▶ _Task prompt_: A line below contains "end) ops l.", and a later one contains "Definition recorded (ops". Repeat both, with every line between them, exactly.

[Start of section]

(* ===== verification/RecentFiles.v ===== *)
(** * Recent files (components/Dashboard.tsx)

    The dashboard remembers the last files that were uploaded or downloaded, newest
    first, and keeps them in the browser's local storage.  [JSON.parse] and
    [JSON.stringify] are the platform's: the storage holds the JSON value, or a text
    that does not parse. *)
From S2P Require Import Prelude JsString JsNum TransportTypes Effects GatewayClient Lcd.
#[local] Open Scope Z_scope.

Inductive recent_action := act_upload | act_download.
Inductive recent_status := rf_pending | rf_success | rf_failed.
Record RecentFileEntry := mkRecent {
  rf_id : string; rf_dealId : string; rf_filePath : string; rf_sizeBytes : dec; rf_manifestRoot : string;
  rf_updatedAt : dec; rf_lastAction : recent_action; rf_status : recent_status; rf_error : option string
}.
Definition MAX_RECENT_FILES : nat := 6.

(** ** Loading *)

Definition string_or_empty (v : option json) : string := match nullish v None with Some j => json_String j | None => "" end.
Definition number_or_zero (v : option json) : dec := dec_or_zero (json_Number (default (JNum (Num 0)) (nullish v None))).

Definition sanitize_entry (entry : json) : RecentFileEntry :=
  let f := get_field entry in
  mkRecent (string_or_empty (f "id")) (string_or_empty (f "dealId")) (string_or_empty (f "filePath"))
    (number_or_zero (f "sizeBytes")) (string_or_empty (f "manifestRoot")) (number_or_zero (f "updatedAt"))
    (match f "lastAction" with Some (JStr s) => if eqb s "download" then act_download else act_upload | _ => act_upload end)
    (match f "status" with
     | Some (JStr s) => if eqb s "failed" then rf_failed else if eqb s "pending" then rf_pending else rf_success
     | _ => rf_success
     end)
    (match f "error" with Some j => if json_truthy j then Some (json_String j) else None | None => None end).

(** [None] leaves the state as it is. *)
Definition load_recent (raw : option (outcome json)) : option (list RecentFileEntry) :=
  match raw with
  | Some (Ok (JArr parsed)) =>
      let sanitized := List.filter (fun e => truthy (rf_id e) && truthy (rf_dealId e) && truthy (rf_filePath e))
                         (map sanitize_entry (List.filter isRecord parsed)) in
      if 0 <? zlen sanitized then Some (take MAX_RECENT_FILES sanitized) else None
  | _ => None
  end.

(** ** Saving *)

(** The JSON of an entry, where its numbers are integers; [undefined] is left out. *)
Definition json_int (d : dec) : option json := match d with DNum m 0 => Some (JNum (Num m)) | _ => None end.
Definition save_entry (e : RecentFileEntry) : option json :=
  size ← json_int (rf_sizeBytes e);
  updatedAt ← json_int (rf_updatedAt e);
  Some (JObj ([("id", JStr (rf_id e)); ("dealId", JStr (rf_dealId e)); ("filePath", JStr (rf_filePath e)); ("sizeBytes", size);
               ("manifestRoot", JStr (rf_manifestRoot e)); ("updatedAt", updatedAt);
               ("lastAction", JStr (match rf_lastAction e with act_upload => "upload" | act_download => "download" end));
               ("status", JStr (match rf_status e with rf_pending => "pending" | rf_success => "success" | rf_failed => "failed" end))] ++
              match rf_error e with Some msg => [("error", JStr msg)] | None => [] end)).
Definition save_recent (recentFiles : list RecentFileEntry) : option json := JArr <$> mapM save_entry recentFiles.

(** ** Changing *)

(** What a caller gives; the id and the time are added. *)
Record RecentFile := mkRF {
  ne_dealId : string; ne_filePath : string; ne_sizeBytes : dec; ne_manifestRoot : string;
  ne_lastAction : recent_action; ne_status : recent_status; ne_error : option string
}.
Definition recent_id (dealId filePath : string) : string := dealId +:+ ":" +:+ filePath.

Section Change.
(** [Date.now()] *)
Context (now : Z).

Definition upsertRecentFile (entry : RecentFile) (prev : list RecentFileEntry) : list RecentFileEntry :=
  let id := recent_id (ne_dealId entry) (ne_filePath entry) in
  let next := mkRecent id (ne_dealId entry) (ne_filePath entry) (ne_sizeBytes entry) (ne_manifestRoot entry) (DNum now 0)
                (ne_lastAction entry) (ne_status entry) (ne_error entry) in
  take MAX_RECENT_FILES (next :: List.filter (fun item => negb (eqb (rf_id item) id)) prev).

(** A patch; [pt_error] is [Some None] where the error is set to [undefined]. *)
Record Patch := mkPatch {
  pt_status : option recent_status; pt_lastAction : option recent_action; pt_sizeBytes : option dec;
  pt_manifestRoot : option string; pt_error : option (option string)
}.
Definition apply_patch (patch : Patch) (item : RecentFileEntry) : RecentFileEntry :=
  mkRecent (rf_id item) (rf_dealId item) (rf_filePath item) (default (rf_sizeBytes item) (pt_sizeBytes patch))
    (default (rf_manifestRoot item) (pt_manifestRoot patch)) (DNum now 0) (default (rf_lastAction item) (pt_lastAction patch))
    (default (rf_status item) (pt_status patch)) (default (rf_error item) (pt_error patch)).
Definition updateRecentFile (id : string) (patch : Patch) (prev : list RecentFileEntry) : list RecentFileEntry :=
  map (fun item => if eqb (rf_id item) id then apply_patch patch item else item) prev.
End Change.

(** ** The list is the last six files *)

Inductive recent_op := rop_upsert (entry : RecentFile) | rop_update (id : string) (patch : Patch).
(** Each operation with the time it is done. *)
Definition run_recent (ops : list (Z * recent_op)) (l : list RecentFileEntry) : list RecentFileEntry :=
  fold_left (fun l op => match op.2 with
                         | rop_upsert e => upsertRecentFile op.1 e l
                         | rop_update id patch => updateRecentFile op.1 id patch l
                         end) ops l.
(** The ids that were recorded, newest first, and each once. *)
Definition recorded (ops : list (Z * recent_op)) : list string :=
  concat (map (fun op => match op.2 with rop_upsert e => [recent_id (ne_dealId e) (ne_filePath e)] | _ => [] end) ops).
Fixpoint newest_first (seen : list string) (ids : list string) : list string :=
  match ids with
  | [] => seen
  | id :: rest => newest_first (id :: List.filter (fun x => negb (eqb x id)) seen) rest
  end.

Lemma filter_all {A} (f : A -> bool) l : Forall (fun x => f x = true) l -> List.filter f l = l.
Proof. induction 1 as [|x l Hx _ IH]; [done|]; cbn; by rewrite Hx, IH. Qed.
Lemma filter_absent id l : id ∉ l -> List.filter (fun x => negb (eqb x id)) l = l.
Proof.
  intros Hid; apply filter_all, Forall_forall; intros x Hx. unfold eqb; rewrite bool_decide_eq_false_2; [done|congruence].
Qed.
Lemma filter_in id l x : x ∈ List.filter (fun x => negb (eqb x id)) l <-> x ∈ l /\ x <> id.
Proof.
  rewrite !list_elem_of_In, filter_In. unfold eqb; rewrite negb_true_iff, bool_decide_eq_false. tauto.
Qed.
Lemma filter_NoDup id l : NoDup l -> NoDup (List.filter (fun x => negb (eqb x id)) l).
Proof. intros Hl; by apply NoDup_ListNoDup, List.NoDup_filter, NoDup_ListNoDup. Qed.

(** Dropping one id from a list without repetitions commutes with cutting it. *)
Lemma take_filter_take id l n : NoDup l ->
  take n (List.filter (fun x => negb (eqb x id)) (take (S n) l)) = take n (List.filter (fun x => negb (eqb x id)) l).
Proof.
  revert n; induction l as [|x l IH]; intros n Hnd; [done|]. apply NoDup_cons in Hnd as [Hx Hnd]. rewrite firstn_cons; cbn [List.filter].
  destruct (eqb x id) eqn:E; [apply bool_decide_eq_true in E as -> |]; cbn [negb].
  - assert (id ∉ take n l) as Ht by (intros Hin; apply Hx; apply elem_of_take in Hin as (i & Hi & _); by eapply list_elem_of_lookup_2).
    rewrite (filter_absent id (take n l) Ht), (filter_absent id l Hx). by rewrite firstn_firstn, Nat.min_id.
  - destruct n as [|n]; [done|]. rewrite !firstn_cons; f_equal. by apply IH.
Qed.

Lemma newest_first_NoDup ids seen : NoDup seen -> NoDup (newest_first seen ids).
Proof.
  revert seen; induction ids as [|id ids IH]; intros seen Hs; [done|]; cbn. apply IH. constructor; [|by apply filter_NoDup].
  rewrite filter_in. tauto.
Qed.
Lemma newest_first_app seen a b : newest_first seen (a ++ b) = newest_first (newest_first seen a) b.
Proof. revert seen; induction a as [|id a IH]; intros seen; [done|]. apply IH. Qed.

Lemma upsert_ids now e l : map rf_id (upsertRecentFile now e l) =
  let id := recent_id (ne_dealId e) (ne_filePath e) in take MAX_RECENT_FILES (id :: List.filter (fun x => negb (eqb x id)) (map rf_id l)).
Proof.
  unfold upsertRecentFile; cbv zeta. rewrite <- firstn_map; cbn [map rf_id]. do 2 f_equal.
  induction l as [|x l IH]; [done|]; cbn [map List.filter]. destruct (eqb (rf_id x) _); cbn [negb map]; by rewrite IH.
Qed.
Lemma update_ids now id patch l : map rf_id (updateRecentFile now id patch l) = map rf_id l.
Proof. unfold updateRecentFile; rewrite map_map; apply map_ext; intros x; by destruct (eqb (rf_id x) id). Qed.

(** The recent files are the last six.  After any sequence of records and changes,
    the list shows the files that were recorded last, each once, newest first, and at
    most six; a change to an entry moves nothing. *)
Theorem recent_is_last_six ops :
  map rf_id (run_recent ops []) = take MAX_RECENT_FILES (newest_first [] (recorded ops)) /\
  NoDup (map rf_id (run_recent ops [])) /\ (length (run_recent ops []) <= MAX_RECENT_FILES)%nat.
Proof.
  assert (map rf_id (run_recent ops []) = take MAX_RECENT_FILES (newest_first [] (recorded ops))) as Heq.
  { induction ops as [|op ops IH] using rev_ind; [done|]. unfold run_recent, recorded; rewrite fold_left_app, map_app, concat_app, newest_first_app.
    cbn [fold_left map concat]. change (fold_left _ ops []) with (run_recent ops []). change (concat (map _ ops)) with (recorded ops).
    destruct op as [now [e|id patch] ]; cbn [fst snd].
    - rewrite upsert_ids; cbv zeta. cbn [newest_first app]. unfold MAX_RECENT_FILES in *; rewrite !firstn_cons, IH; f_equal.
      apply take_filter_take, newest_first_NoDup; constructor.
    - by rewrite update_ids. }
  split; [done|]. split; [rewrite Heq; eapply sublist_NoDup; [apply newest_first_NoDup; constructor|apply sublist_take] |].
  rewrite <- (length_map rf_id), Heq, length_firstn. lia.
Qed.

(** ** What is kept comes back *)

(** An entry the page can have made: its numbers are integers, and it names a file. *)
Definition keepable (e : RecentFileEntry) : Prop :=
  rf_id e <> "" /\ rf_dealId e <> "" /\ rf_filePath e <> "" /\ rf_error e <> Some "" /\
  (exists size, rf_sizeBytes e = DNum size 0) /\ (exists at_, rf_updatedAt e = DNum at_ 0).

Lemma sanitize_saved e j : keepable e -> save_entry e = Some j -> sanitize_entry j = e /\ isRecord j = true.
Proof.
  destruct e as [id d p size root at_ act st err]; intros (_ & _ & _ & Herr & (sz & Hsz) & (t & Ht)); cbn in Herr, Hsz, Ht; subst.
  intros [= <-]; split; [|done].
  destruct err as [msg|]; [destruct msg as [|c msg]; [done|] |]; destruct sz, t, act, st; reflexivity.
Qed.

Lemma truthy_ne s : s <> "" -> truthy s = true.
Proof. by destruct s. Qed.

(** Recent files survive a reload.  A list the page made and kept is loaded back as
    it was: same entries, same order, nothing left out. *)
Theorem recent_files_reload l :
  Forall keepable l -> l <> [] -> (length l <= MAX_RECENT_FILES)%nat ->
  exists saved, save_recent l = Some saved /\ load_recent (Some (Ok saved)) = Some l.
Proof.
  intros Hl Hne Hlen. assert (exists js, mapM save_entry l = Some js /\ map sanitize_entry (List.filter isRecord js) = l) as (js & Hm & Hs).
  { clear Hne Hlen; induction Hl as [|e l He _ (js & Hm & Hs)]; [by exists []|].
    assert (exists j, save_entry e = Some j) as [j Hj].
    { destruct He as (_ & _ & _ & _ & (sz & Hsz) & (t & Ht)); unfold save_entry; rewrite Hsz, Ht; by eexists. }
    destruct (sanitize_saved e j He Hj) as [Hse Hr]. exists (j :: js); cbn [mapM]. rewrite Hj; cbn; rewrite Hm; cbn.
    split; [done|]. rewrite Hr; cbn [map]; by rewrite Hse, Hs. }
  exists (JArr js); unfold save_recent; rewrite Hm; split; [done|]. unfold load_recent; rewrite Hs.
  assert (List.filter (fun e => truthy (rf_id e) && truthy (rf_dealId e) && truthy (rf_filePath e)) l = l) as ->.
  { apply filter_all. eapply Forall_impl; [exact Hl|]. intros e (Hi & Hd & Hp & _); by rewrite !truthy_ne. }
  rewrite firstn_all2 by done. destruct l as [|e l]; [done|]. by rewrite (proj2 (Z.ltb_lt _ _)) by (rewrite zlen_cons; pose proof (zlen_nonneg l); lia).
Qed.

Definition demo_recent : list RecentFileEntry :=
  run_recent [(5, rop_upsert (mkRF "7" "a.txt" (DNum 3 0) "0xaa" act_upload rf_success None));
              (9, rop_upsert (mkRF "7" "b.txt" (DNum 4 0) "0xaa" act_download rf_failed (Some "gone")));
              (12, rop_update "7:a.txt" (mkPatch (Some rf_pending) None None None (Some None)))] [].
Lemma recent_files_reload_witness :
  exists saved, save_recent demo_recent = Some saved /\ load_recent (Some (Ok saved)) = Some demo_recent.
Proof.
  apply recent_files_reload; [|done|vm_compute; lia].
  apply Forall_forall; intros e He. apply list_elem_of_In in He. vm_compute in He. destruct He as [<-|[<-|[] ] ].
  all: repeat (split; [first [done|by eexists]|]); by eexists.
Defined.
Example demo_recent_ids : map rf_id demo_recent = ["7:b.txt"; "7:a.txt"].
Proof. reflexivity. Qed.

[End of section]

▶ _Task result_:
                         end) ops l.
(** The ids that were recorded, newest first, and each once. *)
Definition recorded (ops : list (Z * recent_op)) : list string :=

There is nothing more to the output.